Maternal mortality is difficult to measure. Estimates are often imprecise since country health statistics systems can be weak. Deaths occurring in isolated communities and rural areas are often not counted, and global data is based on general demographic models, rather than on actual counts. Too many deaths are disregarded.
Independently of the estimates, every woman has the right to safe pregnancy and childbirth. Where preventable deaths are concerned, any number is too high.
Preventable maternal death is a form and a symptom of discrimination against women. Women around the world encounter barriers when accessing quality reproductive healthcare services. Even in countries with low maternal mortality rates (MMRs), poor and marginalized women are at a higher risk of dying from pregnancy and childbirth complications.

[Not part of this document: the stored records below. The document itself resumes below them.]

(** C27: an insertion keeps the index.  From an index whose memtable holds the
    documents [mem] and whose segments hold [old], inserting [d] leaves an index of
    the same kind: [d] is in the memtable behind the others, or, if the memtable comes
    to the threshold, all of them are in the segments and the memtable is empty.  The
    document count and the total length are counted up, and the CTID is the last of
    the docid chain, which is cut before if the memtable was spilled. *)
Theorem insert_keeps_documents (tp_compress_segments : bool) (tp_segments_per_level now threshold oid : Z)
    (ix : Index) (frame : dsa_area) (segs : segments) (mem old : list document) (pages : docid_pages)
    (d : document) :
  index_inv oid ix frame segs mem old pages ->
  insert_ready tp_compress_segments tp_segments_per_level now threshold ix segs mem old d ->
  2 <= tp_segments_per_level <= 64 -> 120 <= SEGMENT_DATA_PER_PAGE -> 0 <= now < 2 ^ 64 ->
  ensures (tp_insert tp_compress_segments tp_segments_per_level now threshold oid (doc_ctid d) (doc_terms d)
      (doc_frequencies d) (doc_length d) (doc_tenant d)) ix (fun _ ix' => exists segs' pages',
    (if spills threshold (mem ++ [d])
     then index_inv oid ix' frame segs' [] ((mem ++ [d]) ++ old) pages' /\ docids pages' = [doc_ctid d]
     else index_inv oid ix' frame segs' (mem ++ [d]) old pages' /\ docids pages' = docids pages ++ [doc_ctid d]) /\
    total_docs (ix_state ix') = i32 (total_docs (ix_state ix) + 1) /\
    total_len (ix_state ix') = i64 (total_len (ix_state ix) + doc_length d)).
Proof. apply tp_insert_ok. Qed.
End InsertFacts.

(** ** Witness: an insertion that spills and merges *)

Section Witness.
#[local] Existing Instances max_allocator max_allocator_laws first_fit first_fit_laws wide_layout wide_layout_laws.

Definition demo_in_memtable : document := mkDocument (mkItemPointer 0 9) [[x61]; [x7a]] [7; 1] 8 5.
Definition demo_inserted : document := mkDocument (mkItemPointer 0 7) [[x7a]] [3] 3 0.
Definition demo_open_index : Index := demo_index [demo_in_memtable] demo_one.

Lemma demo_open_holds : holds (ix_state demo_open_index) demo_frame [demo_in_memtable].
Proof.
  apply (indexed_state_holds [demo_in_memtable]). split.
  { repeat (apply Forall_cons; split; [split; [reflexivity|repeat (constructor; [discriminate|]); constructor]|]).
    constructor. }
  split; [forall_compute|]. by vm_compute.
Qed.

Lemma demo_open_inv g1 : index_holds demo_one (pushed_levels no_segments g1) demo_documents ->
  index_inv 16385 demo_open_index demo_frame (pushed_levels no_segments g1) [demo_in_memtable] demo_documents [].
Proof.
  intros Hih. pose proof (io_wf _ _ (ih_ok _ _ _ Hih)) as Hwf. split.
  - exact demo_open_holds.
  - intros E. discriminate E.
  - exact Hih.
  - split; [exact (swf_pages _ Hwf)|vm_compute; split; reflexivity|vm_compute; reflexivity|vm_compute; reflexivity|].
    split; [vm_compute; reflexivity|done|done|constructor].
  - intros b Hb. by apply not_elem_of_nil in Hb.
  - intros Hv. discriminate.
Qed.

Lemma insert_keeps_documents_witness :
  ensures (tp_insert false 2 7 3 16385 (mkItemPointer 0 7) [[x7a]] [3] 3 0) demo_open_index (fun _ ix' =>
    exists pages', docids_inv (ix_storage ix') pages' /\ docids pages' = [mkItemPointer 0 7]).
Proof.
  destruct demo_first as (g1 & Hih & C1). eapply ensures_mono.
  { apply (insert_keeps_documents false 2 7 3 16385 demo_open_index demo_frame (pushed_levels no_segments g1)
      [demo_in_memtable] demo_documents [] demo_inserted (demo_open_inv g1 Hih)).
    - assert (Ew : with_document demo_open_index demo_inserted = demo_index demo_more_documents demo_one)
        by (vm_compute; reflexivity).
      split; rewrite ?Ew.
      + split; [reflexivity|repeat (constructor; [discriminate|]); constructor].
      + split; [vm_compute; reflexivity|vm_compute; intuition discriminate].
      + discriminate.
      + vm_compute. reflexivity.
      + intros _. split.
        * exact demo_more_indexable.
        * exists [x61]. vm_compute. discriminate.
        * exact demo_distinct.
        * apply spill_fits_decided; vm_compute; reflexivity.
        * intros block ix' g E _ Hc. exact (demo_spilled_two g1 block ix' g Hih C1 E Hc).
      + vm_compute. reflexivity.
      + intros ix' E. vm_compute in E. injection E as <-. vm_compute. reflexivity.
    - lia.
    - exact demo_page_room.
    - exact demo_now. }
  intros u ix' (segs' & pages' & (Hiv & Hd) & _). exists pages'. split; [exact (iv_docids _ _ _ _ _ _ _ Hiv)|exact Hd].
Defined.
End Witness.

With this in mind, The Lancet estimates should not distract governments or the international community from ensuring equal access to quality sexual and reproductive healthcare services.
According to the article, India’s MMR declined from 677 maternal deaths for every 100,000 live births to 264 between 1980 and 2008. Despite India’s economic development, it has the largest number of maternal deaths in the world and thousands more women suffer from pregnancy and childbirth-related complications. The Center is working on a number of cases in India that demonstrate deep inequalities in access to quality maternal healthcare services in the country. Clearly, in India, as in the rest of the countries, preventable maternal death and disability cannot be eliminated merely through health policies, solutions must be grounded in a broader recognition of women’s human rights.
Like India, according to the article, Brazil’s MMR decreased from 149 to 55. Even if these estimates are corroborated, the rate remains disproportionately high for a country of its economic status. Its current MMR is still higher than many other Latin American countries. The Center’s case Alyne da Silva Pimentel v Brazil illustrates the deeply entrenched inequalities in access to maternal healtcare services in the country which disproportionately affect indigenous, low-income, and Afro-descendant women. Interestingly, in recent reports to the U.N.’s Commission on Population and Development and ECOSOC, the Brazilian Government itself cited a higher MMR than was reported in The Lancet, not only emphasizing the urgent need to combat maternal death in the country, but also underlining how hard it is to measure a precise MMR, we must always examine statistics diligently.
Though the article provides optimistic numbers, it also indicates that in certain countries the MMR has actually increased. In Nigeria the ratio rose from 516 to 608. In the report “Broken Promises: Human Rights, Accountability and Maternal Death in Nigeria ” the Center documented the infrastructural, institutional and financial barriers that women face when accessing maternal healthcare services, which often times leads to maternal death. Despite apparent progress, only 23 countries are set to reach the Millennium Development Goal 5 — Reducing maternal deaths by three quarters by 2015.
We hope the international community and national governments will analyze The Lancet’s data, compare it to the forthcoming data from the UN agencies, and examine them all against national level figures in order to create a more accurate and nuanced understanding of maternal mortality.
While health interventions that integrate the key pillars of reducing maternal deaths are necessary, broader actions that guarantee the full spectrum of women’s human rights — and that combat discrimination and violence — are critical to eliminating preventable maternal mortality and morbidity. A human rights based approach is required to ensure women’s survival of maternal mortality.
The Center hopes that at the Millennium Development Goals Summit, taking place in September, regardless of the estimates, the international community will call States to redouble their efforts and will stress the fundamental role that human rights and accountability play in eliminating preventable maternal mortality and morbidity.